Among the lines below, copy exactly those from the one with "expression [a|b|c] of" through the one with "Fixpoint clasificar_por_patron (patrones", counting both ends.

=== Listed entries ===

(** ** src/met/ejecucion/gestion_errores.py : error classification *)

Module GestorErrores.

(** The classification dictionary; the confidence is a float. *)
Record clasificacion : Type := Clasificacion {
  tipo : string;
  categoria : string;
  recuperable : bool;
  accion_recomendada : string;
  confianza : Q
}.

(** [_cargar_patrones_error]: the dictionary in insertion order; a regular
    expression [a|b|c] of literal alternatives is the list of its
    alternatives, and [re.search] finds it where one of them occurs. *)
Definition _cargar_patrones_error : list (list string * clasificacion) :=
  [ (["connection refused"; "cannot connect"],
     Clasificacion "conexion_rechazada" "infraestructura" true
                   "reintentar_con_backoff" (Binary64.redondear (85 # 100)));
    (["timeout"; "timed out"],
     Clasificacion "timeout" "rendimiento" true "reintentar_con_backoff"
                   (Binary64.redondear (9 # 10)));
    (["rate limit"; "too many requests"],
     Clasificacion "rate_limiting" "recursos" true
                   "reintentar_con_backoff_exponencial" (Binary64.redondear (8 # 10)));
    (["authentication"; "unauthorized"; "invalid token"],
     Clasificacion "autenticacion" "seguridad" false "escalar_a_mcp"
                   (Binary64.redondear (95 # 100)));
    (["not found"; "404"; "invalid endpoint"],
     Clasificacion "recurso_no_encontrado" "configuracion" false "escalar_a_mcp"
                   (Binary64.redondear (7 # 10))) ].

Definition re_search (patron : list string) (texto : string) : bool :=
  existsb (λ alternativa, contiene alternativa texto) patron.

Definition Qmax (a b : Q) : Q := if Qle_bool a b then b else a.

(** The [for patron, info in self.patrones_error.items()] loop with its
    [break]. *)
Fixpoint clasificar_por_patron (patrones : list (list string * clasificacion))
    (mensaje_error : string) (c : clasificacion) : clasificacion :=
  match patrones with
  | [] => c
  | (patron, info) :: resto =>
    if re_search patron mensaje_error
    then Clasificacion (tipo info) (categoria info) (recuperable info)
                       (accion_recomendada info)
                       (Qmax (confianza info) (confianza info))
    else clasificar_por_patron resto mensaje_error c
  end.

(** [self._actualizar_estadisticas(clasificacion)]: [GestorErrores]
    defines no such method (the one of that name in [metricas.py] belongs
    to another class), so the call raises as the attribute is looked
    up. *)
Definition _actualizar_estadisticas (c : clasificacion) : salida unit :=
  Lanza (AttributeError "GestorErrores" "_actualizar_estadisticas").

(** [clasificar_error(error)]; [lower] is [str.lower], whose Unicode
    tables are left open. *)
Definition clasificar_error (lower : string → string) (error : excepcion)
    : salida clasificacion :=
  let mensaje_error := lower (mensaje error) in
  let tipo_error := tipo_excepcion error in
  let c0 := Clasificacion "desconocido" "no_clasificado" false "escalar_a_mcp" 0 in
  let c1 :=
    if pertenece tipo_error ["TimeoutError"; "asyncio.TimeoutError"]
    then Clasificacion "timeout" "rendimiento" true "reintentar_con_backoff"
                       (Binary64.redondear (9 # 10))
    else if pertenece tipo_error ["ConnectionError"; "NetworkError"]
    then Clasificacion "conexion" "infraestructura" true "reintentar_inmediato"
                       (Binary64.redondear (8 # 10))
    else c0 in
  let c := clasificar_por_patron _cargar_patrones_error mensaje_error c1 in
  _ ← _actualizar_estadisticas c;
  mret c.

(** A retry strategy dictionary. *)
Record estrategia : Type := Estrategia {
  delay : Z;
  max_reintentos : Z;
  backoff : string;
  base : option Z;
  factor : option Z
}.

(** [obtener_estrategia_reintento(clasificacion)]. *)
Definition obtener_estrategia_reintento (c : clasificacion) : estrategia :=
  let a := accion_recomendada c in
  if String.eqb a "reintentar_inmediato" then Estrategia 1 3 "ninguno" None None
  else if String.eqb a "reintentar_con_backoff" then Estrategia 2 5 "lineal" None (Some 2%Z)
  else if String.eqb a "reintentar_con_backoff_exponencial"
  then Estrategia 1 7 "exponencial" (Some 2%Z) None
  else Estrategia 5 3 "lineal" None None.

(** No error is ever classified: the method raises before it returns. *)
Lemma clasificar_error_lanza (lower : string → string) (error : excepcion) :
  clasificar_error lower error
  = Lanza (AttributeError "GestorErrores" "_actualizar_estadisticas").
Proof. reflexivity. Qed.

End GestorErrores.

===

**Exercise solution:**
    expression [a|b|c] of literal alternatives is the list of its
    alternatives, and [re.search] finds it where one of them occurs. *)
Definition _cargar_patrones_error : list (list string * clasificacion) :=
  [ (["connection refused"; "cannot connect"],
     Clasificacion "conexion_rechazada" "infraestructura" true
                   "reintentar_con_backoff" (Binary64.redondear (85 # 100)));
    (["timeout"; "timed out"],
     Clasificacion "timeout" "rendimiento" true "reintentar_con_backoff"
                   (Binary64.redondear (9 # 10)));
    (["rate limit"; "too many requests"],
     Clasificacion "rate_limiting" "recursos" true
                   "reintentar_con_backoff_exponencial" (Binary64.redondear (8 # 10)));
    (["authentication"; "unauthorized"; "invalid token"],
     Clasificacion "autenticacion" "seguridad" false "escalar_a_mcp"
                   (Binary64.redondear (95 # 100)));
    (["not found"; "404"; "invalid endpoint"],
     Clasificacion "recurso_no_encontrado" "configuracion" false "escalar_a_mcp"
                   (Binary64.redondear (7 # 10))) ].

Definition re_search (patron : list string) (texto : string) : bool :=
  existsb (λ alternativa, contiene alternativa texto) patron.

Definition Qmax (a b : Q) : Q := if Qle_bool a b then b else a.

(** The [for patron, info in self.patrones_error.items()] loop with its
    [break]. *)
Fixpoint clasificar_por_patron (patrones : list (list string * clasificacion))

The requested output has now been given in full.